(* ===== verification/Bip39Words.v ===== *)
(** * The word list of the mnemonics

    [keys/src/bip39-wordlist.ts]: the 2048 English words, in sixteen parts of
    128.  They are in strictly increasing order, so a word determines its
    number. *)
From S2P Require Import Prelude.
Local Open Scope string_scope.
(* ===== verification/VaultSpec.v ===== *)
(** * What a vault promises

    An abstract vault has secrets, wallets and keys in plain, as finite maps;
    [VaultContract] is the interface the rest of the key management relies
    on, and both vaults of [Vault] meet it. *)
From S2P Require Import Prelude Bytes Text Json Errors Ids Base64 KeyDerivation Vault.
Local Open Scope Z_scope.

Record AbsWallet := mkAbsWallet {
  aw_label : string; aw_mnemonic : string; aw_passphrase : string; aw_accounts : list AccountEntry;
  aw_createdAt : string
}.
Record AbsKey := mkAbsKey { ak_walletId : string; ak_mnemonic : string; ak_token : string }.
Record AbsVault := mkAbs {
  av_secrets : gmap string bytes; av_wallets : gmap string AbsWallet; av_keys : gmap string AbsKey
}.
Definition set_secrets (f : gmap string bytes → gmap string bytes) (a : AbsVault) : AbsVault :=
  mkAbs (f (av_secrets a)) (av_wallets a) (av_keys a).
Definition set_wallets (f : gmap string AbsWallet → gmap string AbsWallet) (a : AbsVault) : AbsVault :=
  mkAbs (av_secrets a) (f (av_wallets a)) (av_keys a).
Definition set_keys (f : gmap string AbsKey → gmap string AbsKey) (a : AbsVault) : AbsVault :=
  mkAbs (av_secrets a) (av_wallets a) (f (av_keys a)).
Definition abs_info (w : string * AbsWallet) : WalletFileInfo :=
  mkInfo w.1 (aw_label w.2) (length (aw_accounts w.2)) (aw_createdAt w.2).
Definition abs_accounts (accounts : list AccountEntry) (w : AbsWallet) : AbsWallet :=
  mkAbsWallet (aw_label w) (aw_mnemonic w) (aw_passphrase w) accounts (aw_createdAt w).
Definition failed {A} (c : ErrorCategory) (r : outcome A) : Prop := ∃ e, r = Some (Err e) ∧ category e = c.
(** The answer about an element that is there ([k]) or is not found. *)
Definition found {A B} (o : option A) (k : A → outcome B → Prop) (r : outcome B) : Prop :=
  match o with Some x => k x r | None => failed not_found r end.
Definition returns {B} (b : B) (r : outcome B) : Prop := r = Some (Ok b).

Section contract.
Context {V : VaultLib}.
(** The text survives UTF-8, the payload of a key survives JSON. *)
Definition text_ok (s : string) : Prop := vl_decodeUtf8 (utf8 s) = s.
Definition payload_ok (mnemonic walletId : string) : Prop :=
  text_ok (api_key_payload mnemonic walletId) ∧
  vl_parse (api_key_payload mnemonic walletId) =
    Some (JObj [("mnemonic", JStr mnemonic); ("walletId", JStr walletId)]).
Definition token_fresh (id token : string) (a : AbsVault) : Prop :=
  ∀ id' k, av_keys a !! id' = Some k → ak_token k = token → id' = id.

(** No write is cut short; [cleanly]: nothing that throws has changed anything. *)
Definition whole (i : VaultInput) : Prop := ∀ c n x, in_io i ≠ Some (io_cut c n x).
(** What the random source and the file system give a write. *)
Definition input_ok (i : VaultInput) : Prop := length (in_iv i) = IV_BYTES ∧ whole i.
Definition cleanly (i : VaultInput) : Prop := ∀ f, in_io i = Some f → ∃ c, f = io_refused c.
Lemma clean_whole i : cleanly i → whole i.
Proof. by intros H c n x (c' & ?)%H. Qed.

Section meets.
Context {S : Type} (R : S → AbsVault → Prop).
(** The operation ends as specified, or the file system threw and nothing
    changed. *)
Definition meets {A} (i : VaultInput) (a a' : AbsVault) (P : outcome A → Prop) (x : S * outcome A) : Prop :=
  (R x.1 a' ∧ P x.2) ∨ (is_Some (in_io i) ∧ R x.1 a ∧ (x.2 = None ∨ failed internal x.2)).
(** An operation that writes a file: as specified, or the file system threw,
    and then nothing has changed or, when only the mode could not be set, all
    of it has. *)
Definition writes {A} (i : VaultInput) (a a' : AbsVault) (P : outcome A → Prop) (x : S * outcome A) : Prop :=
  (R x.1 a' ∧ P x.2) ∨ (is_Some (in_io i) ∧ (R x.1 a ∨ ¬ cleanly i ∧ R x.1 a') ∧ failed internal x.2).
Lemma writes_meets {A} i a a' (P : outcome A → Prop) x : cleanly i → writes i a a' P x → meets i a a' P x.
Proof. intros Hc [?|(? & [?|[? _]] & ?)]; [by left|right; by auto|done]. Qed.
(** An operation that only reads. *)
Definition reads {A} (i : VaultInput) (P : outcome A → Prop) (r : outcome A) : Prop :=
  P r ∨ is_Some (in_io i) ∧ failed internal r.
End meets.

(** The clauses of the contract, one per operation. *)
Section clauses.
Context (S : Type) `{VaultOps S} (R : S → AbsVault → Prop).
Definition set_spec : Prop := ∀ i name value s a, R s a → input_ok i →
  writes R i a (set_secrets <[name := value]> a) (returns tt) (v_set i name value s).
Definition get_spec : Prop := ∀ i name s a, R s a →
  reads i (found (av_secrets a !! name) returns) (v_get i name s).
Definition delete_spec : Prop := ∀ i name s a, R s a →
  meets R i a (set_secrets (delete name) a) (found (av_secrets a !! name) (λ _, returns tt)) (v_delete i name s).
Definition list_spec : Prop := ∀ s a, R s a → v_list s = merge_sort String.le (map_to_list (av_secrets a)).*1.
Definition createWallet_spec : Prop := ∀ i id label mnemonic passphrase s a, R s a → text_ok mnemonic → whole i →
  writes R i a (set_wallets <[id := mkAbsWallet label mnemonic passphrase [] (in_now i)]> a) (returns tt)
    (v_createWallet i id label mnemonic passphrase s).
Definition readWallet_spec : Prop := ∀ i id passphrase s a, R s a →
  reads i (found (av_wallets a !! id) (λ w r, if decide (passphrase = aw_passphrase w)
                                               then returns (aw_mnemonic w) r else failed auth r))
    (v_readWallet i id passphrase s).
Definition deleteWallet_spec : Prop := ∀ i id s a, R s a →
  meets R i a (set_wallets (delete id) a) (found (av_wallets a !! id) (λ _, returns tt)) (v_deleteWallet i id s).
Definition listWallets_spec : Prop := ∀ i s a, R s a →
  reads i (λ r, ∃ infos, r = Some (Ok infos) ∧ infos ≡ₚ map abs_info (map_to_list (av_wallets a)))
    (v_listWallets i s).
Definition getWalletAccounts_spec : Prop := ∀ i id s a, R s a →
  reads i (found (av_wallets a !! id) (λ w, returns (aw_accounts w))) (v_getWalletAccounts i id s).
Definition updateWalletAccounts_spec : Prop := ∀ i id accounts s a, R s a → whole i →
  writes R i a (set_wallets (alter (abs_accounts accounts) id) a) (found (av_wallets a !! id) (λ _, returns tt))
    (v_updateWalletAccounts i id accounts s).
Definition createApiKey_spec : Prop := ∀ i id walletId mnemonic token expiresAt s a, R s a → id ≠ "" → payload_ok mnemonic walletId →
  token_fresh id token a → whole i →
  writes R i a (set_keys <[id := mkAbsKey walletId mnemonic token]> a) (returns tt)
    (v_createApiKey i id walletId mnemonic token expiresAt s).
Definition readApiKey_spec : Prop := ∀ i token s a, R s a →
  reads i (λ r, (∀ id k, av_keys a !! id = Some k → ak_token k = token →
                   r = Some (Ok (ak_mnemonic k, ak_walletId k))) ∧
                ((∀ id k, av_keys a !! id = Some k → ak_token k ≠ token) → ∃ e, r = Some (Err e)))
    (v_readApiKey i token s).
Definition revokeApiKey_spec : Prop := ∀ i id s a, R s a →
  meets R i a (set_keys (delete id) a) (found (av_keys a !! id) (λ _, returns tt)) (v_revokeApiKey i id s).
End clauses.
Class VaultContract (S : Type) `{VaultOps S} (R : S → AbsVault → Prop) : Prop := {
  vc_set : set_spec S R;
  vc_get : get_spec S R;
  vc_delete : delete_spec S R;
  vc_list : list_spec S R;
  vc_createWallet : createWallet_spec S R;
  vc_readWallet : readWallet_spec S R;
  vc_deleteWallet : deleteWallet_spec S R;
  vc_listWallets : listWallets_spec S R;
  vc_getWalletAccounts : getWalletAccounts_spec S R;
  vc_updateWalletAccounts : updateWalletAccounts_spec S R;
  vc_createApiKey : createApiKey_spec S R;
  vc_readApiKey : readApiKey_spec S R;
  vc_revokeApiKey : revokeApiKey_spec S R
}.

++++

The lines from the beginning of the records through the line containing "Record AbsWallet := mkAbsWallet" should be reproduced exactly. Include nothing else.

- **EXERCISE OUTPUT**:
(* ===== verification/Bip39Words.v ===== *)
(** * The word list of the mnemonics

    [keys/src/bip39-wordlist.ts]: the 2048 English words, in sixteen parts of
    128.  They are in strictly increasing order, so a word determines its
    number. *)
From S2P Require Import Prelude.
Local Open Scope string_scope.
(* ===== verification/VaultSpec.v ===== *)
(** * What a vault promises

    An abstract vault has secrets, wallets and keys in plain, as finite maps;
    [VaultContract] is the interface the rest of the key management relies
    on, and both vaults of [Vault] meet it. *)
From S2P Require Import Prelude Bytes Text Json Errors Ids Base64 KeyDerivation Vault.
Local Open Scope Z_scope.

Record AbsWallet := mkAbsWallet {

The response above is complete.